Does selling it all and moving appeal to you? Have you ever done it before?

What sorts of things do you need for basic functioning? How about to function and have a good time every once and a while.

Get to know yourself a little better by trying to take a step back. You are already a complex person with needs, if you know it or not. You’ve already done a lot of this work already, you just need to identify it. Dig up some old photos and start looking at different parts of your life.

In these photos, where were you? Mountains, beach, hot, cold, city, suburbs, water, desert. Do you remember being happy there, or miserable? (both are helpful) What did your daily life look like when that picture was taken? How about your weekends or vacations. What sort of job did you have? Like it, hate it, tolerate it? Did you make friends at that job?

Look at pictures of you with friends. Where did you meet them? How close were you with them? How long did it take for you to become close with them? Friends don’t fall off trees. (Hopefully they don’t)
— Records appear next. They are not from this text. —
Lemma UnmarshalBinary_after_MarshalBinary_witness :
  exists bytes c',
    MarshalBinary [symbol.mk 0 1 2; symbol.mk 1 0 0; symbol.mk 2 0 300]
    = Ret bytes
    /\ UnmarshalBinary (bytes ++ [9; 9]) = Ret (c', None)
    /\ len c' = len [symbol.mk 0 1 2; symbol.mk 1 0 0; symbol.mk 2 0 300]
    /\ forall (k : nat) (x : symbol.t),
         [symbol.mk 0 1 2; symbol.mk 1 0 0; symbol.mk 2 0 300] !! k = Some x ->
         c' !! k = Some (symbol.mk (Z.of_nat k) 0 (symbol.length x)).
Proof.
  apply (UnmarshalBinary_after_MarshalBinary
           [symbol.mk 0 1 2; symbol.mk 1 0 0; symbol.mk 2 0 300] [9; 9]).
  - vm_compute. reflexivity.
  - repeat constructor; simpl; lia.
Defined.

Lemma PutUvarint_complete (x : Z) :
  0 <= x < 2 ^ 35 ->
  exists v,
    PutUvarint MaxVarintLen32 x = Ret v
    /\ complete_varint v /\ varint_value v = x
    /\ (List.length v <= 5)%nat.
Proof.
  intros Hx.
  destruct (PutUvarint_spec MaxVarintLen32 x)
    as (conts & b & Hput & Hc & Hb & Hl & Hv).
  { unfold MaxVarintLen32. lia. }
  { unfold MaxVarintLen32. simpl. lia. }
  unfold MaxVarintLen32 in Hl.
  exists (conts ++ [b]). split; [exact Hput|]. split; [|split; [exact Hv|]].
  - exists conts, b. repeat split; auto; try lia. apply Hb. apply Hb.
  - rewrite length_app. simpl. lia.
Qed.

Lemma marshal_lengths_format (c : codebook) :
  Forall (fun x => 0 <= symbol.length x < 2 ^ 35) c ->
  exists vs,
    marshal_lengths c = Ret (concat vs)
    /\ Forall2 (fun v x => complete_varint v
                           /\ varint_value v = symbol.length x
                           /\ (List.length v <= 5)%nat) vs c.
Proof.
  induction 1 as [|x c Hx _ (vs & Hm & Hvs)].
  - exists []. split; [reflexivity|constructor].
  - destruct (PutUvarint_complete (symbol.length x) Hx) as (v & Hput & Hv).
    exists (v :: vs). cbn [marshal_lengths].
    rewrite u64_small by lia. rewrite Hput. cbn [mbind res_bind].
    rewrite Hm. cbn [mbind res_bind]. split; [reflexivity|].
    constructor; auto.
Qed.

(** X17: the bytes [MarshalBinary] writes for a codebook of fewer than
    2^32 slots with lengths below 2^35 are a varint of the number of
    slots followed by one varint per slot, in slot order, of the length
    of the slot; each varint takes at most five bytes. *)
Theorem MarshalBinary_format (c : codebook) :
  len c < 2 ^ 32 ->
  Forall (fun x => 0 <= symbol.length x < 2 ^ 35) c ->
  exists cb vs,
    MarshalBinary c = Ret (cb ++ concat vs)
    /\ complete_varint cb /\ varint_value cb = len c
    /\ (List.length cb <= 5)%nat
    /\ Forall2 (fun v x => complete_varint v
                           /\ varint_value v = symbol.length x
                           /\ (List.length v <= 5)%nat) vs c.
Proof.
  intros Hlen Hl. assert (Hpos : 0 <= len c) by (unfold len; lia).
  destruct (PutUvarint_complete (len c) ltac:(lia)) as (cb & Hput & Hc & Hv & Hn).
  destruct (marshal_lengths_format c Hl) as (vs & Hm & Hvs).
  exists cb, vs. unfold MarshalBinary.
  rewrite u64_small by lia. rewrite Hput. cbn [mbind res_bind].
  rewrite Hm. cbn [mbind res_bind]. auto.
Qed.

Lemma MarshalBinary_format_witness :
  exists cb vs,
    MarshalBinary [symbol.mk 0 1 2; symbol.mk 1 0 300] = Ret (cb ++ concat vs)
    /\ complete_varint cb
    /\ varint_value cb = len [symbol.mk 0 1 2; symbol.mk 1 0 300]
    /\ (List.length cb <= 5)%nat
    /\ Forall2 (fun v x => complete_varint v
                           /\ varint_value v = symbol.length x
                           /\ (List.length v <= 5)%nat)
               vs [symbol.mk 0 1 2; symbol.mk 1 0 300].
Proof.
  apply (MarshalBinary_format [symbol.mk 0 1 2; symbol.mk 1 0 300]).
  - vm_compute. reflexivity.
  - repeat constructor; simpl; lia.
Defined.

Lemma unmarshal_loop_error (k : nat) :
  forall (i : Z) (r : list Z) (c c' : codebook) (e : error),
    unmarshal_loop k i r c = (c', Some e) -> e = ErrInvalidCodebook.
Proof.
  induction k as [|k IH]; intros i r c c' e Hu; simpl in Hu; [discriminate|].
  destruct (ReadUvarint r) as [[clen [err|]] r'].
  - congruence.
  - eapply IH; eauto.
Qed.

(** X18: [NewDecoder] returns either a decoder and no error, or no
    decoder and [ErrInvalidCodebook]: every error of the varint reader
    is reported as [ErrInvalidCodebook], and a decoder that is returned
    has at least one pointer in its table. *)
Theorem NewDecoder_outcomes (cb : list Z) (d : option Decoder.t)
    (err : option error) :
  NewDecoder cb = Ret (d, err) ->
  (d = None /\ err = Some ErrInvalidCodebook)
  \/ (exists d', d = Some d' /\ err = None /\ Decoder.sym d' <> []).
Proof.
  unfold NewDecoder, UnmarshalBinary. intros Hnew.
  destruct (ReadUvarint cb) as [[l [e|]] r].
  - cbn in Hnew. injection Hnew as <- <-. left. auto.
  - destruct (make symbol.zero 16 l) as [c0|]; [|discriminate].
    cbn [mbind res_bind] in Hnew.
    destruct (unmarshal_loop (Z.to_nat (u32 l)) 0 r c0) as [c [e|]] eqn:Eloop.
    + apply unmarshal_loop_error in Eloop. subst e.
      cbn in Hnew. injection Hnew as <- <-. left. auto.
    + cbn [mbind res_bind] in Hnew. unfold calculateCodes in Hnew.
      destruct (last (sort_Sort c (select_from 0 c))) as [p|] eqn:Elast;
        [|discriminate].
      destruct (c !! p) as [x|]; [|discriminate].
      destruct (make 0 4 (int64 (symbol.length x + 1))) as [numl|];
        [|discriminate].
      cbn [mbind res_bind] in Hnew.
      destruct (assign (sort_Sort c (select_from 0 c)) c 0 (-1) numl)
        as [[c' numl']|]; [|discriminate].
      cbn in Hnew. injection Hnew as <- <-. right.
      eexists. split; [reflexivity|]. split; [reflexivity|].
      simpl. intros Hnil. rewrite Hnil in Elast. discriminate.
Qed.

Lemma NewDecoder_outcomes_witness :
  (Some (Decoder.mk 0 [0; 1] [0%nat] [symbol.mk 0 0 1]) = None
   /\ None = Some ErrInvalidCodebook)
  \/ (exists d', Some (Decoder.mk 0 [0; 1] [0%nat] [symbol.mk 0 0 1]) = Some d'
                 /\ @None error = None /\ Decoder.sym d' <> []).
Proof.
  apply (NewDecoder_outcomes [1; 1]). vm_compute. reflexivity.
Defined.

(** X19: a decoder made by [NewDecoder] from the bytes of a codebook
    whose lengths are at most 32 and meet Kraft's bound reads every
    code back: its end-of-input slot is the last slot, and [ReadSymbol]
    on the bits of the code of a slot, whatever bits follow, returns
    the index of the slot (the sentinel for the last slot) and leaves
    the bits that follow. *)
Theorem NewDecoder_reads_codes (c : codebook) :
  Exists nonzero_length c ->
  Forall (fun x => 0 <= symbol.length x <= 32) c ->
  kraft (code_lengths c) <= 2 ^ 32 ->
  len c < 2 ^ 32 ->
  exists bytes d,
    MarshalBinary c = Ret bytes
    /\ NewDecoder bytes = Ret (Some d, None)
    /\ Decoder.eof d = len c - 1
    /\ map symbol.length (Decoder.mem d) = map symbol.length c
    /\ forall (p : nat) (x : symbol.t) (rest : list bool),
         Decoder.mem d !! p = Some x -> nonzero_length x ->
         ReadSymbol d (code_bits x ++ rest)
         = Ret (rest,
                (if Z.of_nat p =? len c - 1 then EOF else Z.of_nat p), None).
Proof.
  intros Hex Hlen HK Hc.
  assert (Hl35 : Forall (fun x => 0 <= symbol.length x < 2 ^ 35) c).
  { eapply Forall_impl; [exact Hlen|]. simpl. lia. }
  destruct (unmarshal_marshal c Hc Hl35) as (bytes & Hm & Hu).
  set (c0 := restore 0 c) in *.
  assert (Hmap : map symbol.length c = map symbol.length c0).
  { symmetry. apply restore_lengths. }
  assert (Hlen0 : Forall (fun x => 0 <= symbol.length x <= 32) c0).
  { apply (Forall_lengths (fun l => 0 <= l <= 32) c c0 Hmap Hlen). }
  assert (Hex0 : Exists nonzero_length c0)
    by (apply (Exists_lengths c c0 Hmap Hex)).
  assert (HK0 : kraft (code_lengths c0) <= 2 ^ 32).
  { rewrite <- (code_lengths_ext c c0 Hmap). exact HK. }
  assert (Hc0 : len c0 = len c)
    by (unfold len, c0; rewrite restore_length; reflexivity).
  assert (Hpos : 1 <= len c).
  { apply Exists_exists in Hex as (x & Hx & _).
    destruct c; [inversion Hx|]. unfold len. simpl. lia. }
  exists bytes. eexists. split; [exact Hm|].
  split.
  { unfold NewDecoder. rewrite Hu. cbn [mbind res_bind].
    rewrite (calculateCodes_spec c0 Hex0).
    - cbn [mbind res_bind]. reflexivity.
    - eapply Forall_impl; [exact Hlen0|]. simpl. lia. }
  assert (Heof : u32 (u32 (len c0) - 1) = len c - 1).
  { rewrite Hc0. rewrite (u32_small (len c)) by lia.
    rewrite u32_small by lia. reflexivity. }
  cbn [Decoder.eof Decoder.mem]. split; [exact Heof|].
  split; [rewrite set_codes_lengths; symmetry; exact Hmap|].
  intros p x rest Hp Hnz.
  rewrite (decode_slot c0 _ p x rest Hlen0 HK0 ltac:(lia) Hp Hnz).
  rewrite Heof.
  assert (Hs : symbol.s x = Z.of_nat p).
  { pose proof (lookup_lt_Some _ _ _ Hp) as Hlt.
    rewrite set_codes_length in Hlt. unfold c0 in Hlt.
    rewrite restore_length in Hlt.
    destruct (lookup_lt_is_Some_2 c p Hlt) as [y Hy].
    pose proof (restore_lookup c 0 p y Hy) as Hr. fold c0 in Hr.
    destruct (slot_fields c0
                (set_codes (sorted_ptrs c0) (canon 0 (-1) (sorted_lengths c0)) c0)
                p _ (eq_sym (set_codes_lengths _ _ c0))
                (eq_sym (set_codes_s _ _ c0)) Hr) as (x' & Hx' & _ & Hxs).
    rewrite Hp in Hx'. injection Hx' as <-. rewrite Hxs. simpl. lia. }
  rewrite Hs. reflexivity.
Qed.

Lemma NewDecoder_reads_codes_witness :
  exists bytes d,
    MarshalBinary [symbol.mk 0 0 2; symbol.mk 1 0 0; symbol.mk 2 0 1]
    = Ret bytes
    /\ NewDecoder bytes = Ret (Some d, None)
    /\ Decoder.eof d
       = len [symbol.mk 0 0 2; symbol.mk 1 0 0; symbol.mk 2 0 1] - 1
    /\ map symbol.length (Decoder.mem d)
       = map symbol.length [symbol.mk 0 0 2; symbol.mk 1 0 0; symbol.mk 2 0 1]
    /\ forall (p : nat) (x : symbol.t) (rest : list bool),
         Decoder.mem d !! p = Some x -> nonzero_length x ->
         ReadSymbol d (code_bits x ++ rest)
         = Ret (rest,
                (if Z.of_nat p
                    =? len [symbol.mk 0 0 2; symbol.mk 1 0 0; symbol.mk 2 0 1] - 1
                 then EOF else Z.of_nat p), None).
Proof.
  apply (NewDecoder_reads_codes
           [symbol.mk 0 0 2; symbol.mk 1 0 0; symbol.mk 2 0 1]).
  - constructor. unfold nonzero_length. simpl. lia.
  - repeat constructor; simpl; lia.
  - vm_compute. discriminate.
  - vm_compute. reflexivity.
Defined.

(** ** What [ReadSymbol] returns *)

Lemma assign_numl_length (sptrs : symptrs) :
  forall (c : codebook) (code prevlen : Z) (numl : list Z)
         (c' : codebook) (numl' : list Z),
    assign sptrs c code prevlen numl = Ret (c', numl') ->
    List.length numl' = List.length numl.
Proof.
  induction sptrs as [|p sptrs IH]; intros c code prevlen numl c' numl' Ha.
  - simpl in Ha. injection Ha as _ <-. reflexivity.
  - cbn [assign] in Ha. destruct (c !! p) as [x|]; [|discriminate].
    destruct (index numl (symbol.length x)) as [k|]; [|discriminate].
    cbn [mbind res_bind] in Ha. apply IH in Ha.
    rewrite Ha. apply length_insert.
Qed.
Ideally, friendships would start natural, unforced, comfortable, organic. Unless you grow up with someone, how else is it going to start? It’s okay to start off awkward. Generally people seek connection with others. When you first meet someone it seems forced, awkward, shallow, and it probably IS. Once you start to develop some rapport with them, some stories, and share some experiences together, it will start becoming more natural.

maslow-pyramid

Side note here. Maslow’s Hierarchy of Needs. Dude circa 1934 answered these questions on his own and wrote a book. Here they are from him:

  1. Biological and Physiological needs – air, food, drink, shelter, warmth, sex, sleep.
  2. Safety needs – protection from elements, security, order, law, limits, stability, freedom from fear.
  3. Social Needs – belongingness, affection and love, – from work group, family, friends, romantic relationships.
  4. Esteem needs – achievement, mastery, independence, status, dominance, prestige, self-respect, respect from others.
  5. Self-Actualization needs – realizing personal potential, self-fulfillment, seeking personal growth and peak experiences.

To wrap up

Moving to a new place is hard! You may have an easy time of it where “things just fall into place,” but those things that fall into place are still important. For the times when it doesn’t work out, you can approach it from a more cognitive side. You gotta identify those magic things, and make them happen. You’ll know if something is missing because you’ll be miserable, or sad, or uncomfortable. Things won’t feel right. Use that as an opportunity to learn about yourself: what are your needs, and how can you meet them?